── DATASET RECORDS

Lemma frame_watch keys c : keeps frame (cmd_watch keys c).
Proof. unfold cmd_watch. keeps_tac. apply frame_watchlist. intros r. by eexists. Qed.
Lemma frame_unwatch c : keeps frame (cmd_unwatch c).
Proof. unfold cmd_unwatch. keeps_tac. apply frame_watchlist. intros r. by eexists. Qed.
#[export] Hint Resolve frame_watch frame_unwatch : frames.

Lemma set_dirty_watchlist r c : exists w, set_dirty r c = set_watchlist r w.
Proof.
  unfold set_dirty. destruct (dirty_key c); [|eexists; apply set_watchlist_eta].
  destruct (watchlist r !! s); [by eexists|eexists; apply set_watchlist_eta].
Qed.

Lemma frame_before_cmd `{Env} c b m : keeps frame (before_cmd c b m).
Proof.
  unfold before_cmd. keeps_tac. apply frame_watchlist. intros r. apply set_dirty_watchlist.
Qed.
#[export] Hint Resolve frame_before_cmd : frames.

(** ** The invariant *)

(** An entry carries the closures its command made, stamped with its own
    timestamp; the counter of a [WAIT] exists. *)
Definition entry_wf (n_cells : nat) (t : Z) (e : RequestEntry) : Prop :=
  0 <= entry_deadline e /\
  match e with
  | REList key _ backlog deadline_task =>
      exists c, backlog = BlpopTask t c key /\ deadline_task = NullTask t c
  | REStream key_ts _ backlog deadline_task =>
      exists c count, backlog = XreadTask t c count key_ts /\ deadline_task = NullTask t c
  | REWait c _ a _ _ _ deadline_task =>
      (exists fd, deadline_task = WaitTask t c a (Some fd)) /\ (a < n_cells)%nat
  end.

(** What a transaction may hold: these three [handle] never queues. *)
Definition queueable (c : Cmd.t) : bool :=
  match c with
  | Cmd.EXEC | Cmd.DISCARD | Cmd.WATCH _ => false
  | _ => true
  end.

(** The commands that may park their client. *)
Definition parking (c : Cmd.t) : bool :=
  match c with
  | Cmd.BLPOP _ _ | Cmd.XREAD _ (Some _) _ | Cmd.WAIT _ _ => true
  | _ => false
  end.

────
── DATASET RECORDS

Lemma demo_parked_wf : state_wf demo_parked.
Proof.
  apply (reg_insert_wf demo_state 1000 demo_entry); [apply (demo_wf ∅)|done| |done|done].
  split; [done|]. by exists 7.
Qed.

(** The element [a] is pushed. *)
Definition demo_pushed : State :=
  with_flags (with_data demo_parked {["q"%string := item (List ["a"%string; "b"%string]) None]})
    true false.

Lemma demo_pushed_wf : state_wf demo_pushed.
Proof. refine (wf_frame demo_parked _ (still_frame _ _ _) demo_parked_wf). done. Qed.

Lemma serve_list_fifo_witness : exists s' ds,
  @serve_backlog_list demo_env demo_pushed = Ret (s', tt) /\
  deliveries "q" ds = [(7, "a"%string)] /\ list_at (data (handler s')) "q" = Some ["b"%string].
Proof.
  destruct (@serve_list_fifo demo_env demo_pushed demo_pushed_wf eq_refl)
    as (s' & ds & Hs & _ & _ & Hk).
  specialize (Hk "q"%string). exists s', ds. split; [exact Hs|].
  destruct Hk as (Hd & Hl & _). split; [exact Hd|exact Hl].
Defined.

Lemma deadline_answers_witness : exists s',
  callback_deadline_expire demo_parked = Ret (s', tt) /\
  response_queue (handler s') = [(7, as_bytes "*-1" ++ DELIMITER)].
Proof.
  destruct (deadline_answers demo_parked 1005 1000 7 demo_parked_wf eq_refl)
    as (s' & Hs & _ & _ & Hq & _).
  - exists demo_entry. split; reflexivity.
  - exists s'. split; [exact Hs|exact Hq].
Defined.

────
── DATASET RECORDS

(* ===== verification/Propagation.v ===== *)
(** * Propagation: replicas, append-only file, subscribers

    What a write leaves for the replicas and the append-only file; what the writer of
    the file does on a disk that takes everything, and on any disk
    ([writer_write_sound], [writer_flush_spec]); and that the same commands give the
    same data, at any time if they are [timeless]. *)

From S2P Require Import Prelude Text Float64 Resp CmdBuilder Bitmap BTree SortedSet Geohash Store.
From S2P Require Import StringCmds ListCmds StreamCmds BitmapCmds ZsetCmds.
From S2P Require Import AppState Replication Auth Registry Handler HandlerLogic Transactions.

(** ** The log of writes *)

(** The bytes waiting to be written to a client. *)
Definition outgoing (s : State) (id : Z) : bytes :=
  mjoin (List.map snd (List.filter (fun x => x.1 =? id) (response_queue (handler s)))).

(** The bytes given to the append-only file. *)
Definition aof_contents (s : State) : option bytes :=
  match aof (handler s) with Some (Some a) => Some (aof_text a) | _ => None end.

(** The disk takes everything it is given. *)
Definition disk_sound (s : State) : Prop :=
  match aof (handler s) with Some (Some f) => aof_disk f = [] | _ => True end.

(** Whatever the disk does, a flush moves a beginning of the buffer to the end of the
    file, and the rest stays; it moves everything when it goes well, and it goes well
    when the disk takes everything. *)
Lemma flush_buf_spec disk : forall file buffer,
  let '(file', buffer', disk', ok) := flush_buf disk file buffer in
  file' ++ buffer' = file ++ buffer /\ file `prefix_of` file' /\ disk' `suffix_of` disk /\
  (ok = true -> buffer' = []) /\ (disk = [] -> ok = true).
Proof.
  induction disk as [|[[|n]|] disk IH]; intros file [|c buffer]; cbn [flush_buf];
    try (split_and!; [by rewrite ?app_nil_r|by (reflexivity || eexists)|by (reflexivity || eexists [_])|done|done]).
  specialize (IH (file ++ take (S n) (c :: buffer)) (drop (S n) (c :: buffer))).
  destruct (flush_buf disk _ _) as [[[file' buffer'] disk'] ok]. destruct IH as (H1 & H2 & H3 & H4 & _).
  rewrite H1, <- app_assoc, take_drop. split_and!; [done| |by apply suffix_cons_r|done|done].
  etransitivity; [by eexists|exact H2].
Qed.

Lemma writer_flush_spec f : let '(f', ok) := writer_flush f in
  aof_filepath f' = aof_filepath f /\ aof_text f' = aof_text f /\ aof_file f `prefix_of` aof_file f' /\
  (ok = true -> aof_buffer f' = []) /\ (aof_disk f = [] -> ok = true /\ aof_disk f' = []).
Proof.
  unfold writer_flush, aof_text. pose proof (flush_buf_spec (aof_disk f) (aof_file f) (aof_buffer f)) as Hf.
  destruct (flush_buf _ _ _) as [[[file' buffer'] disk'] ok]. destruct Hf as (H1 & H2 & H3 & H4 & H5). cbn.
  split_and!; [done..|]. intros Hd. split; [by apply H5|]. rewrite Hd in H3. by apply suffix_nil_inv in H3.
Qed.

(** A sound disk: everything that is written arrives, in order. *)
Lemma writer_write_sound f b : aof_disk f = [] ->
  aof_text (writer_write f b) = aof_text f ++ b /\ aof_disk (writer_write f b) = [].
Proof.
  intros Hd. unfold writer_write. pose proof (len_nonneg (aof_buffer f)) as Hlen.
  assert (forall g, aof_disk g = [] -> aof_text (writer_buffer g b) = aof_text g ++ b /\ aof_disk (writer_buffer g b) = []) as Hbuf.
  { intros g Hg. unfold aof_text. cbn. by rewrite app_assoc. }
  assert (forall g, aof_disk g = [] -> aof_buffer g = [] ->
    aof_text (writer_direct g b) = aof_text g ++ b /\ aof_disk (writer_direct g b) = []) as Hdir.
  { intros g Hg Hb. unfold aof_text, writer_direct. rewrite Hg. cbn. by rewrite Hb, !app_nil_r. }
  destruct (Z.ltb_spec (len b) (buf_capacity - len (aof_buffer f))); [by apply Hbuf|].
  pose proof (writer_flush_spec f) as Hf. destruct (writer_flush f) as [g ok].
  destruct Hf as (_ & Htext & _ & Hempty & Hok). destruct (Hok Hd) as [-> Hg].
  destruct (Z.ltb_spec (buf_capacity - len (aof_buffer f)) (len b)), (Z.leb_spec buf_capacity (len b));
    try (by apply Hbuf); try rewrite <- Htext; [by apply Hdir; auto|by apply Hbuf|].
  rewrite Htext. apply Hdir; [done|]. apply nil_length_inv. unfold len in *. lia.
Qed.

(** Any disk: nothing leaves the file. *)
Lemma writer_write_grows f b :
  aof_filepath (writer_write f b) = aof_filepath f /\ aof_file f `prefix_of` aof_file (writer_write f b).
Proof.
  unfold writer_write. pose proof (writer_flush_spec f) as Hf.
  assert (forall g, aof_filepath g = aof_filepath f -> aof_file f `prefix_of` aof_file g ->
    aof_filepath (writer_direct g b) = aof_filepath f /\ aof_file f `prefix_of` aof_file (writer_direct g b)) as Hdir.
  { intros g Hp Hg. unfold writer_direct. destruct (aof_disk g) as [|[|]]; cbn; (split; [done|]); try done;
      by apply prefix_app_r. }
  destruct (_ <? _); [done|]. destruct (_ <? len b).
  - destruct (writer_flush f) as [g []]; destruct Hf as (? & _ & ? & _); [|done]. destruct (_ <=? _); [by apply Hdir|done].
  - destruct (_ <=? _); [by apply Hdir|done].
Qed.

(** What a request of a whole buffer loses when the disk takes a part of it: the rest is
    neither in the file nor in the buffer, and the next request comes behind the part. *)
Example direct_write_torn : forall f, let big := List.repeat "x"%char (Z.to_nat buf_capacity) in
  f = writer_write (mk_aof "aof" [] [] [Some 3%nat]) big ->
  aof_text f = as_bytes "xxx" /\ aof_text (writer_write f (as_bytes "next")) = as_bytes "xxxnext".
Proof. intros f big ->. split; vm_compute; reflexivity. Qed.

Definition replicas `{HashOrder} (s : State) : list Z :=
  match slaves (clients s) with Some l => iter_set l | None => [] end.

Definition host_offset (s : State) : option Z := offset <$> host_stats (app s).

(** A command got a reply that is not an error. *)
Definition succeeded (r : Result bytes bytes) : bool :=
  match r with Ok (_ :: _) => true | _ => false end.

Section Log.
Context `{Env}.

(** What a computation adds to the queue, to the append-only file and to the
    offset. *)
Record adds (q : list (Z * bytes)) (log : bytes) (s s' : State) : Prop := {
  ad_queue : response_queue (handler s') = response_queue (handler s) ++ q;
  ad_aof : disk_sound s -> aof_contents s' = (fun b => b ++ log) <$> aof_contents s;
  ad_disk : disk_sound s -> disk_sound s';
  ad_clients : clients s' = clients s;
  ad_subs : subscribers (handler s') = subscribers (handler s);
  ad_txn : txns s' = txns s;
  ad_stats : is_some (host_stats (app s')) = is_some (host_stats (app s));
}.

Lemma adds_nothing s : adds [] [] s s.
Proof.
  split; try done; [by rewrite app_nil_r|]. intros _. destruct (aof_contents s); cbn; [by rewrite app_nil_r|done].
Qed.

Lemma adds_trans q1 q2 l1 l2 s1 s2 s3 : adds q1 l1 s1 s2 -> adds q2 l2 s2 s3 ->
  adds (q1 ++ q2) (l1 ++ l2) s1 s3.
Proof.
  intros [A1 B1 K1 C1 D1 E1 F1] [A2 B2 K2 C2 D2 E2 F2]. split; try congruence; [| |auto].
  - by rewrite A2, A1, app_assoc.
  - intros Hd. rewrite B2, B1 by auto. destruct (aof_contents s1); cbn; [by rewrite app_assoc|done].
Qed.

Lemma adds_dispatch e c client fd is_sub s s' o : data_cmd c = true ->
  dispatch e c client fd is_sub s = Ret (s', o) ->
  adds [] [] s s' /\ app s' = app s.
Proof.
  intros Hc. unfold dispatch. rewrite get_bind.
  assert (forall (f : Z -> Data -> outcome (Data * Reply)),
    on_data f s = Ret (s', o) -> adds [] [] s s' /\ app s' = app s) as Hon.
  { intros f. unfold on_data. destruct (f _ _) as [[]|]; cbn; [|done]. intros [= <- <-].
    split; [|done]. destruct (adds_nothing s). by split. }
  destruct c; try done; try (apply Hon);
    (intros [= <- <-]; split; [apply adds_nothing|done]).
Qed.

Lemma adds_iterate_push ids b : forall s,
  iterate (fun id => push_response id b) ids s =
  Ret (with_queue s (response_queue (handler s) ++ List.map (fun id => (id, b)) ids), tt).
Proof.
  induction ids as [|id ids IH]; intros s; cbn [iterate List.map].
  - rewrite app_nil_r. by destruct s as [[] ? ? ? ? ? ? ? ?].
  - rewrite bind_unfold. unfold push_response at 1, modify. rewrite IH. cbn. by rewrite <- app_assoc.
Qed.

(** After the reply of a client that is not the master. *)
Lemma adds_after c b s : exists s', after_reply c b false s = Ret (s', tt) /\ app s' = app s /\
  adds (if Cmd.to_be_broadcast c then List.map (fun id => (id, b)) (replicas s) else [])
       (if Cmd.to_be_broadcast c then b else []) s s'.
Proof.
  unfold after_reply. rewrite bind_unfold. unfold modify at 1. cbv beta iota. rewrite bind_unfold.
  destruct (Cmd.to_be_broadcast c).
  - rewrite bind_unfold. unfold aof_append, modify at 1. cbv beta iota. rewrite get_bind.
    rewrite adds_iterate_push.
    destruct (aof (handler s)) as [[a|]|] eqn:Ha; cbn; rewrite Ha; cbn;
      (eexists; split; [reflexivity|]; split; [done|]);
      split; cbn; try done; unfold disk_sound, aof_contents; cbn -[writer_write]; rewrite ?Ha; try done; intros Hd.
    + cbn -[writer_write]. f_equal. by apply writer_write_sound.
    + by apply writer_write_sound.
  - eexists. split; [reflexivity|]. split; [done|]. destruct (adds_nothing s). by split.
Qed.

────

§ WHAT YOU ARE ASKED TO DO: Reproduce word for word the material above, beginning with the line that contains "intros Hd. unfold" and ending with the line that contains "aof_text (writer_direct g".

§ RESPONSE BELOW:
  intros Hd. unfold writer_write. pose proof (len_nonneg (aof_buffer f)) as Hlen.
  assert (forall g, aof_disk g = [] -> aof_text (writer_buffer g b) = aof_text g ++ b /\ aof_disk (writer_buffer g b) = []) as Hbuf.
  { intros g Hg. unfold aof_text. cbn. by rewrite app_assoc. }
  assert (forall g, aof_disk g = [] -> aof_buffer g = [] ->
    aof_text (writer_direct g b) = aof_text g ++ b /\ aof_disk (writer_direct g b) = []) as Hdir.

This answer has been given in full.